La lectura también es eso: darse de bruces con los miedos que no te atreves siquiera a tener.
Has escrito una novela en la que cuatro personajes van en busca del límite inferior, quizá de la felicidad, pero sólo llegan al de la desolación, ¿qué marea los arrastra?
La marea que los arrastra, y también la que los mantiene retenidos, es la propia historia de cada uno, su pasado, su carácter, de cuyos límites no pueden salir, llegar más allá de la orilla. Concebí la novela estructurada en dos partes: «Los vientos», que representan las noticias o acontecimientos que les golpean desde el exterior, y «Las mareas», la marejada de fondo que cada cual alberga en su interior.
Los personajes son en sí mismos, campanas de cristal. ¿Somos nuestro peor enemigo?
Demasiado a menudo, lamentablemente, creo que sí. No pretendo tanto regodearme en ciertas actitudes perniciosas como señalarlas, apuntar a ellas. Está aquello de que el comportamiento se convierte en hábito, el hábito en carácter y el carácter en destino. El fracaso también se puede convertir en una zona de confort de la que nos resistimos a salir. Por otro lado, también quería romper con aquella máxima de la novela realista, de que el personaje se enfrenta a lo largo de la historia a distintos obstáculos que producen en él una evolución psicológica, porque pensaba que eso no tenía nada de realista, que la mayor parte de las veces nos comportamos como hámsters en una rueda, y que los puntos de inflexión no suelen cambiar casi nada.
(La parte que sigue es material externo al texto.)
Lemma findKey_held p k :
  proc_wf p → findKey k (held p) = holders p !! k ≫= λ r, heap p !! r.
Proof.
  intros Hwf. destruct (holders p !! k) as [r|] eqn:E; csimpl.
  - destruct (pw_holder _ Hwf _ _ E) as (h & Hr & _ & _ & Hin). rewrite Hr.
    eapply omap_find; [by apply held_keys|done|done].
  - unfold findKey. destruct (filter _ _) as [|h l] eqn:F; [done|]. exfalso.
    assert (h ∈ filter (λ h, h_key h = k) (held p)) as [Hk Hin]%list_elem_of_filter by (rewrite F; left).
    apply list_elem_of_omap in Hin as (r & Hin & Hr).
    destruct (pw_list _ Hwf _ Hin) as (h' & Hr' & Hh). simplify_eq.
Qed.

Lemma held_remove p k r h :
  proc_wf p → holders p !! k = Some r → heap p !! r = Some h →
  held (removeHolder r true p) = removeKey k (held p).
Proof.
  intros Hwf Hk Hr. rewrite (removeHolder_eq true p k r h) by done. unfold held. csimpl.
  by apply omap_remove, held_keys.
Qed.

(** ** Expiry *)

Lemma removeKey_absent k l : (∀ h, h ∈ l → h_key h ≠ k) → removeKey k l = l.
Proof.
  induction l as [|h l IH]; intros H; [done|]. unfold removeKey.
  rewrite filter_cons_True by (apply H; left). f_equal. apply IH. intros; apply H; by right.
Qed.

Lemma expireLoop_held n now p m c m' c' p' :
  proc_wf p → (length (holderListByAge p) <= n)%nat →
  expireLoop n now p m c = (m', c', p') →
  ∃ m0 c0, specExpire (reassembleTimeout p) now (held p) = (m0, c0, held p') ∧
    m' = m + m0 ∧ c' = c + c0.
Proof.
  revert p m c. induction n as [|n IH]; intros p m c Hwf Hn; csimpl.
  { intros [= <- <- <-]. unfold held. destruct (holderListByAge p); [|simpl in *; lia].
    exists 0, 0. csimpl. split_and!; lia || done. }
  destruct (holderListByAge p) as [|r l] eqn:El.
  { intros [= <- <- <-]. exists 0, 0. unfold held. rewrite El. csimpl. split_and!; lia || done. }
  assert (r ∈ holderListByAge p) as Hin by (rewrite El; left).
  destruct (pw_list _ Hwf _ Hin) as (h & Hr & Hk). rewrite Hr.
  assert (held p = h :: omap (λ r, heap p !! r) l) as Hp.
  { unfold held. rewrite El. csimpl. by rewrite Hr. }
  rewrite Hp. cbn [specExpire]. destruct (_ >=? _) eqn:C.
  - intros H.
    assert (list_Remove r (r :: l) = l) as Hrm.
    { apply list_Remove_cons. rewrite <- El. apply (pw_nodup _ Hwf). }
    pose proof (removeHolder_eq true p (h_key h) r h Hwf Hk Hr) as E. rewrite El, Hrm in E.
    apply IH in H as (m0 & c0 & Es & -> & ->).
    + rewrite E in Es. unfold held at 1 in Es. csimpl in Es. rewrite Es. eexists _, _. split; [done|]. lia.
    + by eapply proc_wf_remove.
    + rewrite E. csimpl. simpl in Hn. lia.
  - intros [= <- <- <-]. exists 0, 0. rewrite Hp. split_and!; lia || done.
Qed.

Lemma expireByTimestamp_held now p m c p' :
  proc_wf p → expireByTimestamp now p = (m, c, p') →
  specExpire (reassembleTimeout p) now (held p) = (m, c, held p').
Proof.
  intros Hwf H. apply expireLoop_held in H as (m0 & c0 & E & -> & ->); [|done..]. done.
Qed.

(** ** Collecting a chunk *)

(** The holders after the touched one became the youngest, stamped. *)
Lemma held_youngest (p : appMsgProcessorImpl) hp k r h ts :
  (∀ r', r' ∈ holderListByAge p → r' ≠ r → hp !! r' = heap p !! r') →
  (∀ r', r' ∈ holderListByAge p → ∃ h', heap p !! r' = Some h' ∧ (h_key h' = k ↔ r' = r)) →
  held (stamp ts r {| p with heap := <[r := h]> hp;
                             holderListByAge := list_Remove r (holderListByAge p) ++ [r] |}) =
  removeKey k (held p) ++ [{| h with h_timestamp := ts |}].
Proof.
  intros Hhp Hkeys. unfold held. csimpl.
  rewrite (omap_snoc _ _ r {| h with h_timestamp := ts |}).
  2: { by rewrite lookup_alter_eq, lookup_insert_eq. }
  f_equal. rewrite <- (omap_remove _ k r) by done. apply omap_ext_in.
  intros r' [Hin Hne]%list_Remove_elem. rewrite lookup_alter_ne, lookup_insert_ne by done. auto.
Qed.

(** The holders after the touched one was removed. *)
Lemma held_completed p p1 k r ts :
  holderListByAge p1 = list_Remove r (holderListByAge p) →
  (∀ r', r' ≠ r → heap p1 !! r' = heap p !! r') →
  (∀ r', r' ∈ holderListByAge p → ∃ h', heap p !! r' = Some h' ∧ (h_key h' = k ↔ r' = r)) →
  held (stamp ts r p1) = removeKey k (held p).
Proof.
  intros Hl Hhp Hkeys. unfold held. csimpl. rewrite Hl, <- (omap_remove _ k r) by done.
  apply omap_ext_in. intros r' [Hin Hne]%list_Remove_elem. rewrite lookup_alter_ne by done. auto.
Qed.

Definition collectedAs (ts : time) (c : collected) (p p1 : appMsgProcessorImpl)
    (o : outcome specCollected) : Prop :=
  match c with
  | Rejected e => o = Done (SRejected e) ∧ p1 = p
  | NeedMore r => o = Done (SMore (held (stamp ts r p1)))
  | Complete b r => o = Done (SComplete b (held (stamped r ts p1)))
  end.

Lemma specCollect_multi chunk ts l k a :
  multi_chunk chunk → chunkKey chunk = Some (k, a) →
  specCollect chunk ts l =
    let h := default (newChunkHolder (ck_ChunksCount chunk) k a) (findKey k l) in
    slot ← or_panic "index out of range" (h_chunks h !! Z.to_nat (ck_ChunkIndex chunk));
    if slot is Some _ then Done (SRejected (Errorf "received duplicate chunk")) else
    if bool_decide (ck_ChunksCount chunk ≠ Z.of_nat (length (h_chunks h)))
    then Done (SRejected (Errorf "incorrect chunk ChunksCount, corrupted data")) else
    if bool_decide (filled (h_chunks (withChunk h chunk)) = length (h_chunks (withChunk h chunk)))
    then Done (SComplete (joinChunks (h_chunks (withChunk h chunk))) (removeKey k l))
    else Done (SMore (removeKey k l ++ [{| (withChunk h chunk) with h_el := true; h_timestamp := ts |}])).
Proof.
  intros [Hn Hi] Hk. unfold specCollect. rewrite Hk.
  rewrite (proj2 (Z.ltb_ge _ _)) by lia.
  rewrite (proj2 (Z.ltb_ge _ 0)), Z.geb_leb, (proj2 (Z.leb_gt _ _)) by lia. simpl orb. cbv iota.
  rewrite (proj2 (Z.eqb_neq _ _)) by lia. done.
Qed.

Lemma collect_existing chunk ts p k a r c p1 :
  proc_wf p → index_ok p → multi_chunk chunk → chunkKey chunk = Some (k, a) →
  holders p !! k = Some r → addChunk r chunk p = Done (c, p1) →
  collectedAs ts c p p1 (specCollect chunk ts (held p)).
Proof.
  intros Hwf Hix Hm Hk Er H. destruct (pw_holder _ Hwf _ _ Er) as (h & Hr & _).
  pose proof (proc_pre_existing _ _ _ _ Hwf Hix Er Hr) as Hpp.
  pose proof (hp_len _ (pp_pre _ _ _ _ Hpp)) as Hl.
  rewrite (specCollect_multi _ _ _ k a) by done. rewrite findKey_held, Er by done. csimpl. rewrite Hr. csimpl.
  destruct (h_chunks h !! Z.to_nat (ck_ChunkIndex chunk)) as [[c0|]|] eqn:Es; csimpl.
  - unfold addChunk in H. rewrite Hr in H. simpl in H. rewrite Es in H. simpl in H. by run_inv.
  - case_bool_decide as Ec.
    + unfold addChunk in H. rewrite Hr in H. simpl in H. rewrite Es in H. simpl in H.
      rewrite i32_small, bool_decide_true in H by (done || lia). by run_inv.
    + destruct (holder_pre_withChunk h chunk) as [_ Hf];
        [apply (pp_pre _ _ _ _ Hpp)|done|apply Hm|done|].
      rewrite (addChunk_free _ _ _ _ _ Hpp Es) in H by (done || apply Hm).
      simpl in Hf. rewrite Hf, length_insert.
      case_bool_decide as E; run_inv.
      * csimpl. do 2 f_equal. symmetry.
        destruct (proc_pre_remove _ _ _ _ (proc_pre_set _ _ _ _ (withChunk h chunk) Hpp
          (proj1 (holder_pre_withChunk h chunk (pp_pre _ _ _ _ Hpp) Es (proj1 (proj2 Hm)) Ec))
          eq_refl eq_refl eq_refl)) as (E1 & _ & _).
        apply held_completed; rewrite ?E1; [done| |by apply held_keys].
        intros r' Hne. csimpl. by rewrite lookup_insert_ne.
      * csimpl. do 2 f_equal. symmetry. apply held_youngest; [done|by apply held_keys].
  - unfold addChunk in H. rewrite Hr in H. simpl in H. rewrite Es in H. done.
Qed.

Lemma collect_new chunk ts p k a r p0 c p1 :
  proc_wf p → index_ok p → multi_chunk chunk → chunkKey chunk = Some (k, a) →
  holders p !! k = None → findHolder k chunk a p = (r, p0) → addChunk r chunk p0 = Done (c, p1) →
  collectedAs ts c p p1 (specCollect chunk ts (held p)).
Proof.
  intros Hwf Hix Hm Hk Er Hf H.
  destruct (proc_pre_new p k chunk a) as (E1 & Hpp & El & Hni); [done..|apply Hm|].
  rewrite Hf in *. simpl in *. subst r.
  assert (Es : h_chunks (newChunkHolder (ck_ChunksCount chunk) k a)
                 !! Z.to_nat (ck_ChunkIndex chunk) = Some None).
  { simpl. destruct Hm. apply lookup_replicate. split; [done|lia]. }
  assert (ck_ChunksCount chunk = Z.of_nat (length (h_chunks (newChunkHolder (ck_ChunksCount chunk) k a)))) as Ec.
  { simpl. rewrite length_replicate. destruct Hm. lia. }
  destruct (holder_pre_withChunk _ chunk (pp_pre _ _ _ _ Hpp) Es ltac:(apply Hm) Ec) as [_ Hfl].
  rewrite (addChunk_free _ _ _ _ _ Hpp Es) in H by (done || apply Hm).
  rewrite (specCollect_multi _ _ _ k a), findKey_held, Er by done. cbn [mbind option_bind default].
  rewrite Es. cbn [or_panic mbind outcome_bind]. rewrite bool_decide_false by (intros N; by apply N).
  rewrite Hfl. replace (length (h_chunks (withChunk _ chunk)))
    with (length (h_chunks (newChunkHolder (ck_ChunksCount chunk) k a))) by (simpl; by rewrite length_insert).
  assert (S (filled (h_chunks (newChunkHolder (ck_ChunksCount chunk) k a))) ≠
    length (h_chunks (newChunkHolder (ck_ChunksCount chunk) k a))) as Hne.
  { simpl. rewrite filled_replicate, length_replicate. destruct Hm. lia. }
  rewrite bool_decide_false in H by done. rewrite bool_decide_false by done. run_inv.
  csimpl. do 2 f_equal. symmetry.
  assert (heap p0 = <[heapNext p := newChunkHolder (ck_ChunksCount chunk) k a]> (heap p)) as Eh.
  { unfold findHolder in Hf. rewrite Er in Hf. by simplify_eq. }
  rewrite El. unfold held at 1. csimpl.
  etransitivity; [apply (held_youngest p (heap p0) k (heapNext p)
    {| (withChunk (newChunkHolder (ck_ChunksCount chunk) k a) chunk) with h_el := true |} ts)|done].
  - intros r' Hin Hn. rewrite Eh, lookup_insert_ne; done.
  - intros r' Hin. destruct (pw_list _ Hwf _ Hin) as (h' & Hr' & Hk'). exists h'. split; [done|].
    split; [intros E; rewrite E in Hk'; congruence|intros ->; done].
Qed.

Lemma collect_held chunk ts p c p1 :
  proc_wf p → index_ok p → ck_ChunksCount chunk < 2 ^ 31 →
  collectChunk chunk p = Done (c, p1) →
  collectedAs ts c p p1 (specCollect chunk ts (held p)).
Proof.
  intros Hwf Hix Hty H. destruct (decide (multi_chunk chunk)) as [Hm|Hm].
  2: { unfold collectChunk in H. unfold specCollect. repeat split_if; zbool; run_inv; try done.
       exfalso. apply Hm. unfold multi_chunk. zbool. lia. }
  destruct (collectChunk_multi chunk p Hm) as [[_ E]|(k & a & Hk & E)].
  { rewrite H in E. done. }
  rewrite E in H. destruct (findHolder k chunk a p) as [r p0] eqn:Hf.
  destruct (holders p !! k) as [r1|] eqn:Er; [|by eapply collect_new].
  assert (r = r1 ∧ p0 = p) as [-> ->] by (unfold findHolder in Hf; rewrite Er in Hf; by simplify_eq).
  by eapply collect_existing.
Qed.

Lemma collect_panics chunk ts p w :
  proc_wf p → index_ok p → collectChunk chunk p = Panic w → ck_ChunksCount chunk < 2 ^ 31 →
  is_done (specCollect chunk ts (held p)) = false.
Proof.
  intros Hwf Hix H Hty. destruct (decide (multi_chunk chunk)) as [Hm|Hm].
  2: { unfold collectChunk in H. repeat split_if; zbool; try done.
       exfalso. apply Hm. unfold multi_chunk. lia. }
  destruct (collectChunk_multi chunk p Hm) as [[Hk _]|(k & a & Hk & E)].
  { unfold specCollect. destruct Hm as [Hn Hi]. rewrite (proj2 (Z.ltb_ge _ _)) by lia.
    rewrite (proj2 (Z.ltb_ge _ 0)), Z.geb_leb, (proj2 (Z.leb_gt _ _)) by lia. simpl orb. cbv iota.
    by rewrite (proj2 (Z.eqb_neq _ _)), Hk by lia. }
  rewrite E in H. rewrite (specCollect_multi _ _ _ k a), findKey_held by done.
  destruct (holders p !! k) as [r|] eqn:Er; cbn [mbind option_bind default].
  - unfold findHolder in H. rewrite Er in H.
    destruct (pw_holder _ Hwf _ _ Er) as (h & Hr & _). rewrite Hr. cbn [default].
    destruct (h_chunks h !! Z.to_nat (ck_ChunkIndex chunk)) as [slot|] eqn:Es; [|by simpl; rewrite Es].
    exfalso. unfold addChunk in H. rewrite Hr in H. simpl in H. rewrite Es in H. simpl in H.
    destruct slot; [done|]. by repeat case_bool_decide.
  - destruct (proc_pre_new p k chunk a) as (E1 & Hpp & El & Hni); [done..|apply Hm|].
    destruct (findHolder k chunk a p) as [r p0] eqn:Hf. simpl in *. subst r. exfalso.
    erewrite addChunk_free in H; [by case_bool_decide|done| |apply Hm|].
    + simpl. destruct Hm. apply lookup_replicate. split; [done|lia].
    + simpl. rewrite length_replicate. destruct Hm. lia.
Qed.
Se trata de una visión realista, pero inevitablemente, también pesimista de la condición humana. ¿Los personajes – o nosotros mismos- no vemos la salida, no queremos tomarla o no sabemos cómo salir de nuestra playa particular?
Creo que hay algo, pese a lo que nos cueste aceptarlo, de no querer, de persistir en lo ya conocido, aunque sólo produzca malestar. Siempre da miedo lo desconocido, y ése es el tema que quería tratar en buena medida en la novela, el de la resistencia al cambio, el de la cobardía.
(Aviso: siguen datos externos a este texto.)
Lemma range_done {K V A} `{Countable K} (body : K → V → A → fallible A) (m : gmap K V) a :
  (∀ k v b, m !! k = Some v → ∃ r, body k v b = Done r) → ∃ r, range body m a = Done r.
Proof.
  intros Hbody. unfold range.
  cut (∀ m1, m1 ⊆ m → ∃ r, map_fold (λ k v acc, try_bind acc (body k v)) (ok a) m1 = Done r); [by auto|].
  intros m1. induction m1 as [|k v m1 Hk Hfirst IH] using map_first_key_ind; intros Hsub.
  - rewrite map_fold_empty. by eexists.
  - rewrite map_fold_insert_first_key by done. destruct IH as [r ->].
    { etrans; [by apply insert_subseteq|done]. }
    destruct r as [b|e]; simpl; [|by eexists]. eapply Hbody, lookup_weaken; [|exact Hsub].
    apply lookup_insert_eq.
Qed.

Lemma range_fill_to {K V A} `{Countable K} (f : K → V → fallible A) (m : gmap K V) (m' : gmap K A) :
  (∀ k, option_Forall2 (λ v x, f k v = ok x) (m !! k) (m' !! k)) →
  range (λ k v acc, x ←? f k v; ok (<[k:=x]> acc)) m ∅ = ok m'.
Proof.
  intros Hf. destruct (range_total (λ k v acc, x ←? f k v; ok (<[k:=x]> acc)) m
    (∅ : gmap K A) (λ _, True)) as (r & Hr & _); [done| |].
  { intros k v b Hk _. specialize (Hf k). rewrite Hk in Hf. inversion Hf as [? ? Hx|]; subst.
    rewrite Hx. simpl. by eexists. }
  rewrite Hr. unfold ok. do 2 f_equal. apply map_eq. intros k.
  pose proof (range_fill _ _ _ Hr k) as H'. specialize (Hf k).
  inversion H' as [v x Hx E1 E2|E1 E2]; rewrite <- E1 in Hf; inversion Hf as [? y Hy|]; [|done].
  rewrite Hy in Hx. by injection Hx as <-.
Qed.

(** ** Strings *)

#[local] Arguments String.append !_ _ /.

Definition slen (s : string) : Z := Z.of_nat (String.length s).

(** [strings.HasPrefix] *)
Definition HasPrefix (s p : string) : bool := String.prefix p s.
(* ===== verification/Cauthdsl.v ===== *)
(** * Signature policies

    [common/cauthdsl]: signature policies compiled to evaluators over the valid,
    de-duplicated identities of a signature set ([compile], the [provider]s and
    [policy]), and the identities of a set, [SignatureSetToValidIdentities] of
    [common/policies/policy.go]. The membership service is an interface: an
    identity is the dictionary of its methods.

    [sat] says declaratively which sets of signers satisfy a policy, every
    signer standing for one leaf; [compile_sound] shows that the evaluators only
    accept such sets and never index out of range. *)


From Stdlib Require Import String.
From stdpp Require Import gmap strings list.
From S2P Require Import Prelude Protos ConfigProtos.

(** ** The membership service interface *)

(** [msp.Identity]: [Verify] and [SatisfiesPrincipal] return nil or an error. *)
Record Identity := mkIdentity {
  GetIdentifier_Mspid : string;
  GetIdentifier_Id : string;
  Verify : bytes → bytes → option error;
  SatisfiesPrincipal : MSPPrincipal → option error
}.

(** [msp.IdentityDeserializer] *)
Abbreviation IdentityDeserializer := (bytes → res Identity).

(** [protoutil.SignedData] *)
Record SignedData := mkSignedData {
  sd_Data : bytes;
  sd_Identity : bytes;
  sd_Signature : bytes
}.

(** ** Policies as an interface *)

(** [policies.Policy]: nil is acceptance. [Converter] is [None] for a policy
    that does not implement the interface of that name. *)
Record Policy := mkPolicy {
  EvaluateSignedData : list SignedData → outcome (option error);
  EvaluateIdentities : list Identity → outcome (option error);
  Converter : option (outcome (res SignaturePolicyEnvelope))
}.

(** ** Identities of a signature set *)

Definition identityKey (id : Identity) : string :=
  (GetIdentifier_Mspid id +:+ GetIdentifier_Id id)%string.

Fixpoint validIdentities (signedData : list SignedData) (deserializer : IdentityDeserializer)
    (idMap : gset string) : list Identity :=
  match signedData with
  | [] => []
  | sd :: rest =>
    match deserializer (sd_Identity sd) with
    | Err _ => validIdentities rest deserializer idMap
    | Ok identity =>
      if decide (identityKey identity ∈ idMap) then validIdentities rest deserializer idMap
      else
        match Verify identity (sd_Data sd) (sd_Signature sd) with
        | Some _ => validIdentities rest deserializer idMap
        | None =>
          identity :: validIdentities rest deserializer ({[ identityKey identity ]} ∪ idMap)
        end
    end
  end.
Los protagonistas han huido en algún momento de sus vidas a un lugar llamado La Solana esperando encontrar la calma y lo único que han encontrado ha sido tempestad. ¿Es el escenario un personaje más de la novela o sólo se trata de un espejo?
La idea del paisaje, el clima como reflejo de los embates del espíritu es una invención del romanticismo que ha sido explotada hasta la saciedad, y tal vez, uno caiga en ese lugar común con demasiada facilidad sin darse mucha cuenta. Pero en mi caso surgió más bien al contrario: la novela surgió en mi cabeza a partir de un paisaje, en un fin de semana de invierno que pasé en Torremolinos hace mucho. Así que durante años sólo tuve el escenario, que creció, sí, como un personaje más, si no el protagonista, a falta de una trama y unos personajes que pudieran habitarlo. Yo lo que quería escribir, la idea primera, era sobre esos no-lugares en los que se convierten los pueblos turísticos cuando desaparecen lo que les da su razón de ser, el sol y los veraneantes. La idea de la tormenta, además de por su componente para urdir una tensión y una intriga, me servía también como metáfora de lo que ocurre en el interior de los personajes pero también en el aspecto social, porque una tormenta, por fuerte que sea, se vive siempre con la creencia de que pasará y, tras ella, volverá la calma y el sol, y todo será como antes.
La novela parece estar contextualizada en los inicios de la crisis económica en España y los personajes están sufriendo también una crisis existencial. ¿Ambas pueden estar interrelacionadas?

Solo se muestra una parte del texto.